KBRN, Sibolga: Kantor Perwakilan (KPw) Bank Indonesia (BI) Sibolga meluncurkan penggunaan Quick Response Code Indonesia Standard (QRIS) pada transportasi becak bermotor, di halaman Graha Aulia BI Sibolga, Kamis (30/9/2021).

Wali Kota Sibolga, Jamaluddin Pohan menyampaikan apreasi terhadap peluncuran layanan pembayaran non tunai pada jasa transportasi rakyat dengan sistim QRIS.

“Kami (Pemkot Sibolga) sangat mengapresiasi inisiatif Kepala BI Sibolga mendorong penggunaan digitalisasi Spin (Smart Payment Indonesia) untuk pembayaran tranportasi becak bermotor,” ujar Jamaluddin dalam kata sambutan acara peluncuran QRIS.

Selain mendukung terwujudnya Sibolga sebagai smart city, kata Jamaluddin, QRIS membantu pemerintah dalam penanganan penyebaran Covid-19.

“Dengan menggunakan QRIS, tidak ada lagi kontak fisik saat melakukan transaksi,” tegas Wali Kota Sibolga.

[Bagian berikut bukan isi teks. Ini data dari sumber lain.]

(* ===== verification/Retention.v ===== *)
(** * Replay retention

    What the replay policies of [src/output_stream/policy.rs] promise: which
    chunks of a stream's history are retained for later subscribers.  This is
    the specification both stream backends implement with their deques and
    counters. *)

From S2P Require Import Prelude Stream.

Section retention.
(** The elements of a history (chunks, possibly with more information). *)
Context {A : Type} (size : A → N).

(** The number of bytes of a history. *)
Definition total_bytes (cs : list A) : N := foldr (λ c n, size c + n) 0 cs.

(** The last [n] chunks. *)
Fixpoint retain_chunks (n : N) (hist : list A) : list A :=
  match hist with
  | [] => []
  | _ :: hist' => if n <? len hist then retain_chunks n hist' else hist
  end.

(** The fewest newest whole chunks that hold [n] bytes. *)
Fixpoint retain_bytes (n : N) (hist : list A) : list A :=
  match hist with
  | [] => []
  | _ :: hist' => if n <=? total_bytes hist' then retain_bytes n hist' else hist
  end.

Definition retain (r : ReplayRetention) (hist : list A) : list A :=
  match r with
  | LastChunks n => retain_chunks n hist
  | LastBytes n => retain_bytes (bytes n) hist
  | All => hist
  end.

Lemma total_bytes_app cs ds : total_bytes (cs ++ ds) = total_bytes cs + total_bytes ds.
Proof. induction cs as [|c cs IH]; simpl; [done|]. rewrite IH. lia. Qed.

Lemma retain_chunks_suffix n hist : retain_chunks n hist `suffix_of` hist.
Proof.
  induction hist as [|c hist IH]; [done|]. cbn [retain_chunks].
  case_match; [by apply suffix_cons_r|done].
Qed.

Lemma retain_bytes_suffix n hist : retain_bytes n hist `suffix_of` hist.
Proof.
  induction hist as [|c hist IH]; [done|]. cbn [retain_bytes].
  case_match; [by apply suffix_cons_r|done].
Qed.

Lemma retain_suffix r hist : retain r hist `suffix_of` hist.
Proof. destruct r; simpl; auto using retain_chunks_suffix, retain_bytes_suffix. Qed.

Lemma retain_chunks_push n hist c :
  retain_chunks n (retain_chunks n hist ++ [c]) = retain_chunks n (hist ++ [c]).
Proof.
  induction hist as [|d hist IH]; [done|]. cbn [retain_chunks app].
  destruct (N.ltb_spec n (len (d :: hist))); [|done]. rewrite IH.
  destruct (N.ltb_spec n (len (d :: hist ++ [c]))) as [|Hlt]; [done|].
  rewrite len_cons, len_app in Hlt. rewrite len_cons in *. lia.
Qed.

Lemma retain_bytes_push n hist c :
  retain_bytes n (retain_bytes n hist ++ [c]) = retain_bytes n (hist ++ [c]).
Proof.
  induction hist as [|d hist IH]; [done|]. cbn [retain_bytes app].
  destruct (N.leb_spec n (total_bytes hist)); [|done]. rewrite IH.
  destruct (N.leb_spec n (total_bytes (hist ++ [c]))) as [|Hlt]; [done|].
  rewrite total_bytes_app in Hlt. lia.
Qed.

(** A chunk that was dropped need never be looked at again: retaining is
    incremental. *)
Lemma retain_push r hist c : retain r (retain r hist ++ [c]) = retain r (hist ++ [c]).
Proof. destruct r; simpl; auto using retain_chunks_push, retain_bytes_push. Qed.

Lemma retain_chunks_len n hist : len (retain_chunks n hist) = n `min` len hist.
Proof.
  induction hist as [|c hist IH]; [cbn; len_lia|]. cbn [retain_chunks].
  destruct (N.ltb_spec n (len (c :: hist))); [rewrite IH|]; rewrite len_cons in *; lia.
Qed.

(** The byte window holds the bytes asked for, if the history has them, and
    one chunk less would not. *)
Lemma retain_bytes_enough n hist :
  n `min` total_bytes hist ≤ total_bytes (retain_bytes n hist).
Proof.
  induction hist as [|c hist IH]; simpl; [lia|]. case_match eqn:Hc; simpl; [|lia].
  apply N.leb_le in Hc. lia.
Qed.

Lemma retain_bytes_minimal n hist c kept :
  retain_bytes n hist = c :: kept → total_bytes kept < n.
Proof.
  induction hist as [|d hist IH]; simpl; [done|]. case_match eqn:Hc; [done|].
  intros [= <- <-]. by apply N.leb_gt.
Qed.

Lemma retain_chunks_all n hist : len hist ≤ n → retain_chunks n hist = hist.
Proof.
  destruct hist as [|c hist]; [done|]. intros Hle. cbn [retain_chunks].
  by rewrite (proj2 (N.ltb_ge _ _)).
Qed.

Lemma total_bytes_suffix l k : l `suffix_of` k → total_bytes l ≤ total_bytes k.
Proof. intros [pre ->]. rewrite total_bytes_app. lia. Qed.

End retention.

(** Retaining looks only at the sizes. *)
Lemma total_bytes_fmap {A B} (f : A → B) (size : B → N) l :
  total_bytes size (f <$> l) = total_bytes (size ∘ f) l.
Proof.
  induction l as [|a l IH]; [done|]. rewrite fmap_cons. unfold total_bytes in *. simpl.
  by rewrite IH.
Qed.

Lemma retain_fmap {A B} (f : A → B) (size : B → N) r l :
  retain size r (f <$> l) = f <$> retain (size ∘ f) r l.
Proof.
  destruct r as [n|n|]; [| |done]; unfold retain; induction l as [|a l IH]; try done;
    rewrite fmap_cons; cbn [retain_chunks retain_bytes]; rewrite IH.
  - rewrite !len_cons. unfold len. rewrite length_fmap. by case_match.
  - rewrite total_bytes_fmap. by case_match.
Qed.

(** The retention of plain chunks. *)
Definition retain_history (r : ReplayRetention) (hist : list chunk) : list chunk :=
  retain len r hist.

(** ** Logs: the events a reader has appended *)

Definition is_chunk (e : StreamEvent) : bool :=
  match e with Chunk _ => true | Gap | Eof | ReadError _ => false end.

(** The chunks of a log. *)
Definition log_chunks (log : list StreamEvent) : list chunk :=
  event_bytes <$> filter (λ e, is_chunk e = true) log.

(** Fewer than 2^64 events and bytes: the counters do not wrap. *)
Definition small_log (log : list StreamEvent) : Prop :=
  len log < word_modulus ∧ total_bytes (λ e, len (event_bytes e)) log < word_modulus.

Lemma log_chunks_app l k : log_chunks (l ++ k) = log_chunks l ++ log_chunks k.
Proof. unfold log_chunks. by rewrite filter_app, fmap_app. Qed.

Lemma total_log_chunks log :
  total_bytes len (log_chunks log) ≤ total_bytes (λ e, len (event_bytes e)) log.
Proof.
  induction log as [|e log IH]; [done|]. change (e :: log) with ([e] ++ log).
  rewrite log_chunks_app, !total_bytes_app. destruct e; simpl in *; lia.
Qed.

Lemma length_log_chunks log : len (log_chunks log) ≤ len log.
Proof. unfold log_chunks, len. rewrite length_fmap. pose proof (length_filter (λ e, is_chunk e = true) log). lia. Qed.

Lemma filter_terminal_chunks (cs : list chunk) : filter (λ e, is_terminal e = true) (Chunk <$> cs) = [].
Proof. induction cs as [|c cs IH]; [done|]. by rewrite fmap_cons, filter_cons_False. Qed.

Lemma filter_chunk_chunks (cs : list chunk) : filter (λ e, is_chunk e = true) (Chunk <$> cs) = Chunk <$> cs.
Proof. induction cs as [|c cs IH]; [done|]. by rewrite fmap_cons, filter_cons_True, IH. Qed.

Lemma log_chunks_chunks (cs : list chunk) : log_chunks (Chunk <$> cs) = cs.
Proof.
  induction cs as [|c cs IH]; [done|]. unfold log_chunks in *.
  by rewrite fmap_cons, filter_cons_True, fmap_cons, IH.
Qed.

Definition small_logb (log : list StreamEvent) : bool :=
  (len log <? word_modulus) && (total_bytes (λ e, len (event_bytes e)) log <? word_modulus).

Lemma small_logb_spec log : small_logb log = true → small_log log.
Proof. by intros [Hl%N.ltb_lt Hb%N.ltb_lt]%andb_true_iff. Qed.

Kepala KPw BI Sibolga, Aswin Kosotali mengatakan, implementasi QRIS di bidang taransportasi dapat mendorong inklusi keuangan dengan meningkatnya aktivitas ekonomi masyarakat.

“Untuk tahap awal, implementasi QRIS dimulai pada beberapa komunitas transportasi becak bermotor yang ada di Kota Sibolga,” terangnya.

Menurut Aswin, masyarakat mulai cenderung melakukan aktivitas perekonomian melalui saluran digital dalam hal bertransaksi dikarenakan situasi pandemi.

“Sebagai contoh, saat ini semakin banyak perusahaan penyedia layanan jual beli online, layanan pengumpulan dana, layanan investasi dan permodalan, dan layanan sistem pembayaran. Dan, saat ini QRIS telah terintegrasi didukung 38 penyedia jasa perbankan (PJP) bank maupun non bank,” sebut Aswin.

Untuk meningkatkan penggunaan QRIS, BI Sibolga memberikan insetif berupa ongkos becak sebesar satu rupiah selama empat hari terhitung tanggal 30 September hingga 3 Oktober 2021,bagi penumpang yang melakukan pembayaran menggunakan QRIS.

Serta, discount 50 persen bagi penumpang yang melakukan pembayaran menggunakan dompet elektronik LinkAja dengan nilai 100 ribu rupiah selama dua bulan terhitung tanggal 4 Oktober hingga 3 Desember 2021.